John Fisher Burns (born 4 October 1944) is a British journalist, and the winner of two Pulitzer Prizes. He was the London bureau chief for The New York Times, where he covered international issues until March 2015. Burns also frequently appears on PBS. He has been called "the dean of American foreign correspondents."

Life and career
From 1998 to 1999, he was a visiting fellow at King's College, Cambridge, studying Islamic history and culture.
He also speaks French and German.  His father was a South African who served in the Royal Air Force.

In the early 1970s, Burns wrote for The Globe and Mail of Canada, as a local and later parliamentary reporter. During this stint, Burns completed a master's in political science at McGill University. He was sent to China in 1971 to be one of a few Western journalists in China during the Cultural Revolution, after a confusion that led to his brief ban from the precincts of the Parliament of Canada by the Commons Speaker. Burns joined The New York Times in 1975, reporting, at first, for the paper's metropolitan section, and has written ever since for the newspaper in various capacities.

He has been assigned to and headed several of the Times foreign bureaus. He and fellow Times journalists John Darnton and Michael T. Kaufman won the 1978 George Polk Award for foreign reporting for coverage of Africa. Burns was the Times bureau chief in Moscow from 1981-84. In 1986, while chief of the Times Beijing bureau, Burns was incarcerated on suspicion of espionage by the Chinese government. Charges were dropped after an investigation, but Burns was subsequently expelled from the country.

Burns was awarded the 1993 Pulitzer Prize for International Reporting citing "his courageous and thorough coverage of the destruction of Sarajevo and the barbarous killings in the war in Bosnia-Herzegovina".

In the early to mid-1990s, Burns headed the New York Times' bureau in New Delhi, with responsibility for the Indian Subcontinent and adjoining regions, from Afghanistan to Burma.  He and his family resided in New Delhi though Burns was frequently on the road, travelling regularly to Kabul, Islamabad, Dhaka, Colombo and Kathmandu.
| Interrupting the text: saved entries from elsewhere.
(** ** Instances *)

Lemma consume_callback_state_spec_witness : exists w',
  consume_callback_state demo_provider "st" (Some "bind"%string) (world_of demo_states_db)
  = (Ok (set_consumed (stored (env_now 0)) (store_oidc_state login_state)), w') /\ idle w'.
Proof.
  destruct (consume_callback_state_spec demo_provider "st" (Some "bind"%string)
    (world_of demo_states_db) (world_of_idle _) demo_states_db_ok) as (w' & Hi & H).
  assert (state_of (w_committed (world_of demo_states_db)) (hash_token "st")
          = Some (store_oidc_state login_state)) as Hs by (vm_compute; reflexivity).
  rewrite Hs in H. destruct H as [H _]. exists w'. split; [|exact Hi].
  apply H; [|reflexivity]. exists "bind"%string. split; [reflexivity|].
  split; [reflexivity|split; [vm_compute; reflexivity|reflexivity]].
Defined.

Lemma oidc_login_ok_witness : exists r w' iss,
  complete_callback default_auth_settings demo_oidc_settings "acme" "st" "code"
    (Some "bind"%string) None None None None (world_of demo_states_db) = (Ok r, w')
  /\ cb_issued_session r = Some iss /\ is_session_token iss = "token0"%string.
Proof.
  eexists _, _, _.
  assert (complete_callback default_auth_settings demo_oidc_settings "acme" "st" "code"
    (Some "bind"%string) None None None None (world_of demo_states_db) = (Ok _, _)) as H
    by (apply run_eq; vm_compute; reflexivity).
  split; [exact H|]. split; [reflexivity|].
  destruct (oidc_login_ok default_auth_settings demo_oidc_settings "acme" "st" "code" _ _ _ _ _ _ _ _ _
    (world_of_idle _) demo_states_db_ok H eq_refl) as (?&?&?&?&_&_&_&_&Ht&_). rewrite Ht. reflexivity.
Defined.

Lemma oidc_reauth_ok_witness : exists r w',
  complete_callback default_auth_settings demo_oidc_settings "acme" "re" "code"
    (Some "bind"%string) (Some ann_context) None None None (world_of demo_identity_db) = (Ok r, w')
  /\ cb_reauthenticated_context r = Some ann_context /\ cb_issued_session r = None.
Proof.
  eexists _, _.
  assert (complete_callback default_auth_settings demo_oidc_settings "acme" "re" "code"
    (Some "bind"%string) (Some ann_context) None None None (world_of demo_identity_db) = (Ok _, _)) as H
    by (apply run_eq; vm_compute; reflexivity).
  split; [exact H|]. split; [reflexivity|].
  destruct (oidc_reauth_ok default_auth_settings demo_oidc_settings "acme" "re" "code" _ _ _ _ _ _ _ _
    ann_context (world_of_idle _) demo_identity_db_ok H eq_refl)
    as (?&?&?&?&?&?&?&?&_&_&_&Hn&_). exact Hn.
Defined.

Lemma oidc_callback_failure_witness : exists e w',
  complete_callback default_auth_settings demo_oidc_settings "acme" "re" "code"
    (Some "bind"%string) (Some ann_context) None None None (world_of demo_states_db) = (Raise e, w')
  /\ same_accounts demo_states_db (w_committed w').
Proof.
  eexists _, _.
  assert (complete_callback default_auth_settings demo_oidc_settings "acme" "re" "code"
    (Some "bind"%string) (Some ann_context) None None None (world_of demo_states_db) = (Raise _, _)) as H
    by (apply run_raise; vm_compute; reflexivity).
  split; [exact H|].
  exact (proj1 (oidc_callback_failure default_auth_settings demo_oidc_settings "acme" "re" "code"
    _ _ _ _ _ _ _ _ (world_of_idle _) demo_states_db_ok H)).
Defined.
He actively covered events in Afghanistan, which led to his second Pulitzer in 1997, this time "For his courageous and insightful coverage of the harrowing regime imposed on Afghanistan by the Taliban".  Burns was based in Baghdad during the lead up to the Iraq war in 2003 and has written extensively on the war and the subsequent occupation. In July 2007, Burns succeeded Alan Cowell as bureau chief in London. On 30 September 2007, Burns received the Elijah Parish Lovejoy Award as well as an honorary Doctor of Laws degree from Colby College.

In an October 2008 interview with the Russian Ambassador to Afghanistan, Zamir Kabulov, Burns accused Kabulov of being a KGB operative.

Burns is a frequent contributor to PBS, including a number of appearances on the Charlie Rose show and The NewsHour with Jim Lehrer via satellite from Afghanistan and Iraq. In a January 2009 interview, Michael Barone called Burns "one of the great foreign correspondents of our time". In an August 2010 interview with Charlie Rose, Christopher Hitchens, while recounting a tour of Sarajevo guided by Burns in which they were fired upon, called Burns "the greatest war correspondent of our time".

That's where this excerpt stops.